Assignment:
Go to the line below containing "Lemma runQ_frame (f" and print exactly from there through the line containing "(P : Platform)", both included. Print nothing else.
>>>>
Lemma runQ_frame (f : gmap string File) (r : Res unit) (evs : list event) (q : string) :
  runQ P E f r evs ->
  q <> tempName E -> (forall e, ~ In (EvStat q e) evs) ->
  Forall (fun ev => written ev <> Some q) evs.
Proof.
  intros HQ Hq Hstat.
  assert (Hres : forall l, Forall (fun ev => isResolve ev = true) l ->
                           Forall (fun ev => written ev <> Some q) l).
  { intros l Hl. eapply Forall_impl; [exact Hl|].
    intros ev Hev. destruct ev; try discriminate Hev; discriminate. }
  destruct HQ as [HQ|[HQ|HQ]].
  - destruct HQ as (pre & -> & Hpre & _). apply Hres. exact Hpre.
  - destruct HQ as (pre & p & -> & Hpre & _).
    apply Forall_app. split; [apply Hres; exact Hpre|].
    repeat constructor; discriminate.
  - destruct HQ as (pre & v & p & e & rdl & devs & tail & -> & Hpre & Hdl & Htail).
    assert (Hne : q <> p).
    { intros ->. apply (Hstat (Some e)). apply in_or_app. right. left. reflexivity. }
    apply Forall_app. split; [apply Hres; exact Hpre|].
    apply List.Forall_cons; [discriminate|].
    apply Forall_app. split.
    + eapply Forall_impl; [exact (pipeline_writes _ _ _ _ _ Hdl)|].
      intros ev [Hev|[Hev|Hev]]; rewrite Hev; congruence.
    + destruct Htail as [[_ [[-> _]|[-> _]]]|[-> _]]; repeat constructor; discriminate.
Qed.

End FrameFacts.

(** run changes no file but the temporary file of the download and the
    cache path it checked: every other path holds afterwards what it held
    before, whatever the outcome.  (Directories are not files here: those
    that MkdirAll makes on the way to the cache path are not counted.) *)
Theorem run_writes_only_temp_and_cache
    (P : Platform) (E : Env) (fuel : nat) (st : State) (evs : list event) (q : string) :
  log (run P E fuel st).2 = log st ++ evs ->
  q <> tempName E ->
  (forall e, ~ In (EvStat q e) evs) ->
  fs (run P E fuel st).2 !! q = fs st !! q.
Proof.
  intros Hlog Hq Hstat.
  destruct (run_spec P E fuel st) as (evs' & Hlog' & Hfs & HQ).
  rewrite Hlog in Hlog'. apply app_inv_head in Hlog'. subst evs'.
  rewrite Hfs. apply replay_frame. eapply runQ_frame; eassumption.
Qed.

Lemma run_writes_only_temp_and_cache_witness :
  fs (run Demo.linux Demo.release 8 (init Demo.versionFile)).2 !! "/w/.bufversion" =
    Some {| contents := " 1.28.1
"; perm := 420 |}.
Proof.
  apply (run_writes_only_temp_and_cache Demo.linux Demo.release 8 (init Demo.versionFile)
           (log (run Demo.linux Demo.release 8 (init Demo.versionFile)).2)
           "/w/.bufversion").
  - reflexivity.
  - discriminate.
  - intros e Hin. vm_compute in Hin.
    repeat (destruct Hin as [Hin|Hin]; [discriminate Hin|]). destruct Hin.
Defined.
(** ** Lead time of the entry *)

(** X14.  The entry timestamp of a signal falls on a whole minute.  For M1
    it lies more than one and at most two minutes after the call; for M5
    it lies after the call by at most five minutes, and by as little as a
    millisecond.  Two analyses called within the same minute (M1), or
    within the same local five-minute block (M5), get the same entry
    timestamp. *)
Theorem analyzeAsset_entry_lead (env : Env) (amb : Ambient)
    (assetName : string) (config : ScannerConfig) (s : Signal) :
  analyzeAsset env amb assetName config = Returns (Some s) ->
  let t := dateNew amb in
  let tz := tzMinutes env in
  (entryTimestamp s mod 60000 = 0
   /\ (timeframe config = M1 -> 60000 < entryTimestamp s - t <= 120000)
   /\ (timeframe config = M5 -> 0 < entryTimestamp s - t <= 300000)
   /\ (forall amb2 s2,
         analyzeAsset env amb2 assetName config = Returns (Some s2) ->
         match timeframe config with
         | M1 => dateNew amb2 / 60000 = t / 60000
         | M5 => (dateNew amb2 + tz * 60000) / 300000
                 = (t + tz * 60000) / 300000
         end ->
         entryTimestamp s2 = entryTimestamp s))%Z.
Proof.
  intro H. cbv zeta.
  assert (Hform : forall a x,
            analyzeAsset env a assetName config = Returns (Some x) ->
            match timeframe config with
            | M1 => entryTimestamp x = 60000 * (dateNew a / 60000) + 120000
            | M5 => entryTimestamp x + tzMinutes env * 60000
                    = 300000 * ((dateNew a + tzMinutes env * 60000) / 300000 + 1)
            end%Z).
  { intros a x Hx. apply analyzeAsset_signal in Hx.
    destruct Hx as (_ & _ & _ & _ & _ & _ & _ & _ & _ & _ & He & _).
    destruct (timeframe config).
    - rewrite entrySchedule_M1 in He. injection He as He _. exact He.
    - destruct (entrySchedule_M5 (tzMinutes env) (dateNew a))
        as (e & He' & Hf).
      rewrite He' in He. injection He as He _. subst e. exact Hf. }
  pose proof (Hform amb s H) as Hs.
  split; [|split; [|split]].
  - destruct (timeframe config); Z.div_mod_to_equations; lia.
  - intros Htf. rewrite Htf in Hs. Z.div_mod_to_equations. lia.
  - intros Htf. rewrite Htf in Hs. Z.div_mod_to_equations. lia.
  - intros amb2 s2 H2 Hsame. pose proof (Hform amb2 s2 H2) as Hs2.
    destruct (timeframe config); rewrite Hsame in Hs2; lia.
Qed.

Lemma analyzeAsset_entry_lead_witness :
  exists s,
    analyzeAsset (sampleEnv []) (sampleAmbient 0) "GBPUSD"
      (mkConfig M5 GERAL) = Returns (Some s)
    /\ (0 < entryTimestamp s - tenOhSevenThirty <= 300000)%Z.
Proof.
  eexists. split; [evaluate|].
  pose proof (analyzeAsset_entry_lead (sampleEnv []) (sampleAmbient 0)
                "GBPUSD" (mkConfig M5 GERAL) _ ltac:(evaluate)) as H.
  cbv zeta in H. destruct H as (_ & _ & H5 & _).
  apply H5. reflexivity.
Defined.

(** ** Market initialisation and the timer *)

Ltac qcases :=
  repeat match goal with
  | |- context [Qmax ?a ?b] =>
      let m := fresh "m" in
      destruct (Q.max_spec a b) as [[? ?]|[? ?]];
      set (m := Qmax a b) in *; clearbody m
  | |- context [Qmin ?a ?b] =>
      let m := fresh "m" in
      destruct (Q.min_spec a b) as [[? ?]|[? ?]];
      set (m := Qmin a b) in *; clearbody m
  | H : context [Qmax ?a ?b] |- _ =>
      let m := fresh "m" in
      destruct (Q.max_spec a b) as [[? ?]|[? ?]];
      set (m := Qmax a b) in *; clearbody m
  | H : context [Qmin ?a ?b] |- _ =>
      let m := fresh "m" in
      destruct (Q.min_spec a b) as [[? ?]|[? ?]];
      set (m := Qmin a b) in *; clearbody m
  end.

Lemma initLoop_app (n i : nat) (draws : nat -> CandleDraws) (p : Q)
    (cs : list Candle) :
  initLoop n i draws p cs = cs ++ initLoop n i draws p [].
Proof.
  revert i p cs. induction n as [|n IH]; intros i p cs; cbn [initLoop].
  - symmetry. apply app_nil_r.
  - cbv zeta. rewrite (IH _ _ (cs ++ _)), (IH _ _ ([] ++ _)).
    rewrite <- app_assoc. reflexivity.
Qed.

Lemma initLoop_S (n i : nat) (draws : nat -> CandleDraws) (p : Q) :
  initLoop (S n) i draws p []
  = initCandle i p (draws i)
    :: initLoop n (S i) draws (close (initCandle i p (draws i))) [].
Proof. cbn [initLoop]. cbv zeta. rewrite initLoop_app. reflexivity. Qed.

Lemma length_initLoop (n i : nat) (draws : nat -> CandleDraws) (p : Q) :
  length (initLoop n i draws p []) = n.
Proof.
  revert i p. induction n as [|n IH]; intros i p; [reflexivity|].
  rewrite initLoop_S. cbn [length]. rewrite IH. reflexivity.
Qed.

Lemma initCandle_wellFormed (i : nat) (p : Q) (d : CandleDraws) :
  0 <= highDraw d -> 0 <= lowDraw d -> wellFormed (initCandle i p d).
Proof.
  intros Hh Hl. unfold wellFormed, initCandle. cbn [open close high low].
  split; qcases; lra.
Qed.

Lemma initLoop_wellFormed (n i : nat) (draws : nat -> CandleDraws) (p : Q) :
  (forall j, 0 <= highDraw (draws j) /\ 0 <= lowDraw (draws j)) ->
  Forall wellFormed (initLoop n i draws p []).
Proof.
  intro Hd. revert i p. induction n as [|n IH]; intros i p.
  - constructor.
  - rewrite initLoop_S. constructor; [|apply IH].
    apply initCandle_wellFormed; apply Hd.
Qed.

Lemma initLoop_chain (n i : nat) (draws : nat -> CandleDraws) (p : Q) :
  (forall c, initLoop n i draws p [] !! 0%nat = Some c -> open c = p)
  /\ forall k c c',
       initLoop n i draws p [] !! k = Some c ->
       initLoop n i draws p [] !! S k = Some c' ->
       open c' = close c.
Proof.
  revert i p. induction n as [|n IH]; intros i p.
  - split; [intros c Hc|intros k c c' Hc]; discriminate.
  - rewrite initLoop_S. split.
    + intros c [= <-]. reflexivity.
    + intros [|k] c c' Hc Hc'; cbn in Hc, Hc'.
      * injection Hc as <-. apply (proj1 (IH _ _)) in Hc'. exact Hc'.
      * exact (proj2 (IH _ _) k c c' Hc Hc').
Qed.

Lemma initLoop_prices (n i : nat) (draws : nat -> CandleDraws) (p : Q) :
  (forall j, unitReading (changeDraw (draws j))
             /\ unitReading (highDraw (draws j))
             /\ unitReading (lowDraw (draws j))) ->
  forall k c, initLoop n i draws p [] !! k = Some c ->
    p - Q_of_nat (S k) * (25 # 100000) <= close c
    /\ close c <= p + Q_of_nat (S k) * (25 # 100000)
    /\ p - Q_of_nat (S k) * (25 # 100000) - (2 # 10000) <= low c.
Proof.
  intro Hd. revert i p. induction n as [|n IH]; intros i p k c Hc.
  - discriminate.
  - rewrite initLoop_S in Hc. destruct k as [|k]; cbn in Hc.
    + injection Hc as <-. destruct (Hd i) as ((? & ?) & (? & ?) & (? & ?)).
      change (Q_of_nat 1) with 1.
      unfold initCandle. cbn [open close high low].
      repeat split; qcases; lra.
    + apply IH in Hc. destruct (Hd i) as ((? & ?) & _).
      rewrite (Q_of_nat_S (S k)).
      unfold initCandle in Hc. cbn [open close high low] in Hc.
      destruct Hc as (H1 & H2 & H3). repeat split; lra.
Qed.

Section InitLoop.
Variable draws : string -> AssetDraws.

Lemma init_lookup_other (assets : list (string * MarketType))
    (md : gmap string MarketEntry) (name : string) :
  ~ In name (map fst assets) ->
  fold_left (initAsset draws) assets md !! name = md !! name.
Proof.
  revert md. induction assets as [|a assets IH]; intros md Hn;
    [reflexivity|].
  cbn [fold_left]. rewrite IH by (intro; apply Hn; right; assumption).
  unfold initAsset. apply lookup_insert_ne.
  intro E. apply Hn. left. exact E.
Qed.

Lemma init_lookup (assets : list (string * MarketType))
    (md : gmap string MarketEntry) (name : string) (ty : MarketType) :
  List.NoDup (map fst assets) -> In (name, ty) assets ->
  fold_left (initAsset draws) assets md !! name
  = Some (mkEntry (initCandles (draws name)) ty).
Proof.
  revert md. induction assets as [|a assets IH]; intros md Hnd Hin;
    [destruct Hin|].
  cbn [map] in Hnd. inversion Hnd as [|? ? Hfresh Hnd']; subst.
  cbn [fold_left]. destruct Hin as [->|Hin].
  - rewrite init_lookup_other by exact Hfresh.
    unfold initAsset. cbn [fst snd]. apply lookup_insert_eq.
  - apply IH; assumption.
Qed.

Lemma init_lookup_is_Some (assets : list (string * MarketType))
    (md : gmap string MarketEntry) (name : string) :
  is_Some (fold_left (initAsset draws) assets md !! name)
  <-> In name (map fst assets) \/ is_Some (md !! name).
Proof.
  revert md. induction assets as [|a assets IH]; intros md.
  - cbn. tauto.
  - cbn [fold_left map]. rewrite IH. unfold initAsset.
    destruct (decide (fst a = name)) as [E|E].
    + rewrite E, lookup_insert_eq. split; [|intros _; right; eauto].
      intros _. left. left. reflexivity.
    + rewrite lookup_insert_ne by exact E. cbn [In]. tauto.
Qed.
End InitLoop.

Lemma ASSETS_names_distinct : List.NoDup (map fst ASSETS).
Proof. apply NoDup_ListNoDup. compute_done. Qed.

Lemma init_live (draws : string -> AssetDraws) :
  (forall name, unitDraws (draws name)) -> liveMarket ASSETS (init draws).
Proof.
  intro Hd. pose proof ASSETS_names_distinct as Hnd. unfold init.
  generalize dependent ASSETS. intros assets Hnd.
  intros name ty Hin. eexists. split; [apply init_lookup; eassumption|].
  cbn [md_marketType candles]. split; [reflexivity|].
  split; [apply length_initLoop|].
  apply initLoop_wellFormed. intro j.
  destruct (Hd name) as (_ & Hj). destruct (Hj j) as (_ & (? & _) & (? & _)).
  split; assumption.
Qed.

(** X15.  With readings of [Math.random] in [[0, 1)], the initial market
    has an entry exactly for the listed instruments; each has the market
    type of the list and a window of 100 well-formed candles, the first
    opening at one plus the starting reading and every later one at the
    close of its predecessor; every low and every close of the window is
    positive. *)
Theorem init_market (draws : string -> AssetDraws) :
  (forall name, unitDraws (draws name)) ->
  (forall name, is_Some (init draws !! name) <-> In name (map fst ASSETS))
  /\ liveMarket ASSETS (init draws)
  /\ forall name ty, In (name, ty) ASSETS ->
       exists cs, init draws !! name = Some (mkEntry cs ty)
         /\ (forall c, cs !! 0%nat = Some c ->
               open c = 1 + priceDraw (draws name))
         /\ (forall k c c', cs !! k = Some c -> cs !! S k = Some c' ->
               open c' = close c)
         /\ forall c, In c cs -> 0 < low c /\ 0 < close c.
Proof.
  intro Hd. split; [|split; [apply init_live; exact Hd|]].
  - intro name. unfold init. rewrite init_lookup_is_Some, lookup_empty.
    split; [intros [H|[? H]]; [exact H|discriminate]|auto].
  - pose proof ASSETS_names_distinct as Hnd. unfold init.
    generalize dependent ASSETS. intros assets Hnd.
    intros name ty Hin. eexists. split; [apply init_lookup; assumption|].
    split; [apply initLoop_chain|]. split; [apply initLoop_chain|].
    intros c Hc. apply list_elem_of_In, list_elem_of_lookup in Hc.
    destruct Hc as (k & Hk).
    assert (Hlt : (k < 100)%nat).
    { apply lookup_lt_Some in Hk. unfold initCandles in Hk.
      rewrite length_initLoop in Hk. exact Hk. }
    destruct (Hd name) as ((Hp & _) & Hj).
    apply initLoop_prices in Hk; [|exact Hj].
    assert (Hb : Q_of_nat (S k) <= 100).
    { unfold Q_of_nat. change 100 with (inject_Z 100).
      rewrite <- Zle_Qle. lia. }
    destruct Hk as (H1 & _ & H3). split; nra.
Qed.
<<<<
>>>>
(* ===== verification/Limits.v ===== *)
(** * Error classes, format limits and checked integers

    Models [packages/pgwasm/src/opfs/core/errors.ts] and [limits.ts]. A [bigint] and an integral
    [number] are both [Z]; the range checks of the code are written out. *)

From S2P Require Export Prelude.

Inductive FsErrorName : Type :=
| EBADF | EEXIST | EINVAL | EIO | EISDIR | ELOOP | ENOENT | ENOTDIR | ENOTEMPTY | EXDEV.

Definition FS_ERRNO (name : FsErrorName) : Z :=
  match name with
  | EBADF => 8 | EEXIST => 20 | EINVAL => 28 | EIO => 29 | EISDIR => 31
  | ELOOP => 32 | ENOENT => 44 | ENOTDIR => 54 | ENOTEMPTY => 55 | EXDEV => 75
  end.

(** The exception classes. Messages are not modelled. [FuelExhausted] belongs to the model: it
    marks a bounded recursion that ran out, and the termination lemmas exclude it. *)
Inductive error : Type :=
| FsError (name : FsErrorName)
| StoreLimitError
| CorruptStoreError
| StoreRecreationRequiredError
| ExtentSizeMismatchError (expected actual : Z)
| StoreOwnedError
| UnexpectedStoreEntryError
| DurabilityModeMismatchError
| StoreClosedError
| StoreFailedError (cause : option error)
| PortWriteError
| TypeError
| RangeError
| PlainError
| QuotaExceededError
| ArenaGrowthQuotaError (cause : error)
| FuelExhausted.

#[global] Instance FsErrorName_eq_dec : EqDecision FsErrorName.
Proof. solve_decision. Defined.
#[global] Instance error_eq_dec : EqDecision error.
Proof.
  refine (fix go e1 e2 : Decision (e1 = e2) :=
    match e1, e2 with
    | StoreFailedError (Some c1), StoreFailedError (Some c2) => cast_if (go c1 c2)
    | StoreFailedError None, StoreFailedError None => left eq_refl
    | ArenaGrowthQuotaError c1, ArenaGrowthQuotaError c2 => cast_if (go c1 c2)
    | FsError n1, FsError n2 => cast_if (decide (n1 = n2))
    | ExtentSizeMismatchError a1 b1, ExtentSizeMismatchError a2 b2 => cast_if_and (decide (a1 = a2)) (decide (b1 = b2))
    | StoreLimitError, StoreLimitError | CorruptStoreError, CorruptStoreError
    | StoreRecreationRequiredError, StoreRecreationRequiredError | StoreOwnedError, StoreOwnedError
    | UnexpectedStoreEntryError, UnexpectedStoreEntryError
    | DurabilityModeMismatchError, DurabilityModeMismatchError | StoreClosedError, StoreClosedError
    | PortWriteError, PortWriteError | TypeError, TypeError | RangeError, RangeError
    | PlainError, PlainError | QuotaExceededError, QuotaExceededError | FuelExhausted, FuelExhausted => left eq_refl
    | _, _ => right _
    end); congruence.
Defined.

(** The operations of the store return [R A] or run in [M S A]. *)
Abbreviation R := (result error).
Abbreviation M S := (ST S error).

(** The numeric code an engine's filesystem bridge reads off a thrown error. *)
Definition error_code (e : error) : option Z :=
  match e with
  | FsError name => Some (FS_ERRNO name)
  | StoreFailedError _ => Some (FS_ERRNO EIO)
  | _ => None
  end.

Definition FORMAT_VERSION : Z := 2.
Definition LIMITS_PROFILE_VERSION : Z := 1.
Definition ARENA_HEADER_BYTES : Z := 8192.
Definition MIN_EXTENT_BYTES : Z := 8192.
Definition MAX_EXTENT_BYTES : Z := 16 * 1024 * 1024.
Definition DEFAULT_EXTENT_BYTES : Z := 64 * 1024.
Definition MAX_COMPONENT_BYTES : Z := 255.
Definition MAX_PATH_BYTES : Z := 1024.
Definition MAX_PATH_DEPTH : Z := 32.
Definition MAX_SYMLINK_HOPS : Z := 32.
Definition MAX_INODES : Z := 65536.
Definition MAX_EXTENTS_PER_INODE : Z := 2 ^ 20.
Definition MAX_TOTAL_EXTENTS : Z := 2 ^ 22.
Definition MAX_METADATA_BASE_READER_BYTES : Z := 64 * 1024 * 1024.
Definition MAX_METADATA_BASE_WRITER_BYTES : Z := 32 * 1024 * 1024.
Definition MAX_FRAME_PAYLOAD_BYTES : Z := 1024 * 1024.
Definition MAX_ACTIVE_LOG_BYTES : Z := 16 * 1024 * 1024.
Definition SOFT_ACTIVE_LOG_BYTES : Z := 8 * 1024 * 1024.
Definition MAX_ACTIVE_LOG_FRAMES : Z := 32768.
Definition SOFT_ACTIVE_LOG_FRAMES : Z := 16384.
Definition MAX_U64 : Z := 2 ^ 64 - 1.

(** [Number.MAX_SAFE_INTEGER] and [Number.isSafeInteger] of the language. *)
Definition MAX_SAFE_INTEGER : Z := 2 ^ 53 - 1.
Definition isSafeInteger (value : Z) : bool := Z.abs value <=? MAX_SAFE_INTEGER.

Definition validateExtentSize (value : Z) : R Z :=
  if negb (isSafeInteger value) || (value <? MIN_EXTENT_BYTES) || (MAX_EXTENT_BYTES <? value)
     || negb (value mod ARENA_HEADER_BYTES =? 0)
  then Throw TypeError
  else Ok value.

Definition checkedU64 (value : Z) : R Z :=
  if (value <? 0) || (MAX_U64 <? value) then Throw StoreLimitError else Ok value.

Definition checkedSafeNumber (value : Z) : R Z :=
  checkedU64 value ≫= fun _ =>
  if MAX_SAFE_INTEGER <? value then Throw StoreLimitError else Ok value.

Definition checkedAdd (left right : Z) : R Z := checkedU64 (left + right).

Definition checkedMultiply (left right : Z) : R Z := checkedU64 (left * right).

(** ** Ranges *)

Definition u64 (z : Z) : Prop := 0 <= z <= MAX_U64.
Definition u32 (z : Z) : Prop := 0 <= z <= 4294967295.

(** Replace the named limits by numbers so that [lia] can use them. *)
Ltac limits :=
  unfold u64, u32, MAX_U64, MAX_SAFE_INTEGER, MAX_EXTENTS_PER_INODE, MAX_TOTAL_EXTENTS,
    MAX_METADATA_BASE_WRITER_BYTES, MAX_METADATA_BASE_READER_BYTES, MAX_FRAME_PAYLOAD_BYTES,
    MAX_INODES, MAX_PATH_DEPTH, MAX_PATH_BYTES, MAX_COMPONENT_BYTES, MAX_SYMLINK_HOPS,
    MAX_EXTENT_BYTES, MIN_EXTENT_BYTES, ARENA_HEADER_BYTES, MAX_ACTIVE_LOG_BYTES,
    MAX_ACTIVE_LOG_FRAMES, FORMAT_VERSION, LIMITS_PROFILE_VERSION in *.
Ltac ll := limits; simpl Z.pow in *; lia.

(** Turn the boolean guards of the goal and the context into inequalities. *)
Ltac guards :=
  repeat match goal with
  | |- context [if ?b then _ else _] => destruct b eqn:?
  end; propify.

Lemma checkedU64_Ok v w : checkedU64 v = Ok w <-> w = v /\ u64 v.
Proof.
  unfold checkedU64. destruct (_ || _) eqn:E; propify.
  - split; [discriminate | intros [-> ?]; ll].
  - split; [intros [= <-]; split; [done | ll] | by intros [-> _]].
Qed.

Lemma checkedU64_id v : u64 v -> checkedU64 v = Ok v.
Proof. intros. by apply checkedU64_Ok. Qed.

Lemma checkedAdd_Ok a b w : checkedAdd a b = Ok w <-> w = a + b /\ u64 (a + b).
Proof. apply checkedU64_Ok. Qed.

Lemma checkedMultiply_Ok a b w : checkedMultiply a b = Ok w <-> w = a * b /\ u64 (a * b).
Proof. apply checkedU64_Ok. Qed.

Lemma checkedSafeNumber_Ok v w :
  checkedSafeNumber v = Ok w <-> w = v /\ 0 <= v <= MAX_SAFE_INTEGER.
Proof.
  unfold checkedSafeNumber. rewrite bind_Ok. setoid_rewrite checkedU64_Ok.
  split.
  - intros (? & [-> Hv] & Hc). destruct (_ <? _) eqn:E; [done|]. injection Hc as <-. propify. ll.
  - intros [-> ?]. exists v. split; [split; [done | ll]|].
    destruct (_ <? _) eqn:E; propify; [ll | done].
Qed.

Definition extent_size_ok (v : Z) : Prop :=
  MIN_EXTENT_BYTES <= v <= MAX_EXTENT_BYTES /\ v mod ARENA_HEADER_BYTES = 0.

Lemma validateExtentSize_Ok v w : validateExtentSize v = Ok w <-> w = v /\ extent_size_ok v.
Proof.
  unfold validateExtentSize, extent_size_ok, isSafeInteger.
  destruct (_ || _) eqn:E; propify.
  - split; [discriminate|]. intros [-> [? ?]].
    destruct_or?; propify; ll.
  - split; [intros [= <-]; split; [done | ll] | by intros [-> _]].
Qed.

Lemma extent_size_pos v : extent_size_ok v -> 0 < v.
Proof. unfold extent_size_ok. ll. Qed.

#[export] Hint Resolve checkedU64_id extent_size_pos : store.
<<<<
Response to this task:
Lemma runQ_frame (f : gmap string File) (r : Res unit) (evs : list event) (q : string) :
  runQ P E f r evs ->
  q <> tempName E -> (forall e, ~ In (EvStat q e) evs) ->
  Forall (fun ev => written ev <> Some q) evs.
Proof.
  intros HQ Hq Hstat.
  assert (Hres : forall l, Forall (fun ev => isResolve ev = true) l ->
                           Forall (fun ev => written ev <> Some q) l).
  { intros l Hl. eapply Forall_impl; [exact Hl|].
    intros ev Hev. destruct ev; try discriminate Hev; discriminate. }
  destruct HQ as [HQ|[HQ|HQ]].
  - destruct HQ as (pre & -> & Hpre & _). apply Hres. exact Hpre.
  - destruct HQ as (pre & p & -> & Hpre & _).
    apply Forall_app. split; [apply Hres; exact Hpre|].
    repeat constructor; discriminate.
  - destruct HQ as (pre & v & p & e & rdl & devs & tail & -> & Hpre & Hdl & Htail).
    assert (Hne : q <> p).
    { intros ->. apply (Hstat (Some e)). apply in_or_app. right. left. reflexivity. }
    apply Forall_app. split; [apply Hres; exact Hpre|].
    apply List.Forall_cons; [discriminate|].
    apply Forall_app. split.
    + eapply Forall_impl; [exact (pipeline_writes _ _ _ _ _ Hdl)|].
      intros ev [Hev|[Hev|Hev]]; rewrite Hev; congruence.
    + destruct Htail as [[_ [[-> _]|[-> _]]]|[-> _]]; repeat constructor; discriminate.
Qed.

End FrameFacts.

(** run changes no file but the temporary file of the download and the
    cache path it checked: every other path holds afterwards what it held
    before, whatever the outcome.  (Directories are not files here: those
    that MkdirAll makes on the way to the cache path are not counted.) *)
Theorem run_writes_only_temp_and_cache
    (P : Platform) (E : Env) (fuel : nat) (st : State) (evs : list event) (q : string) :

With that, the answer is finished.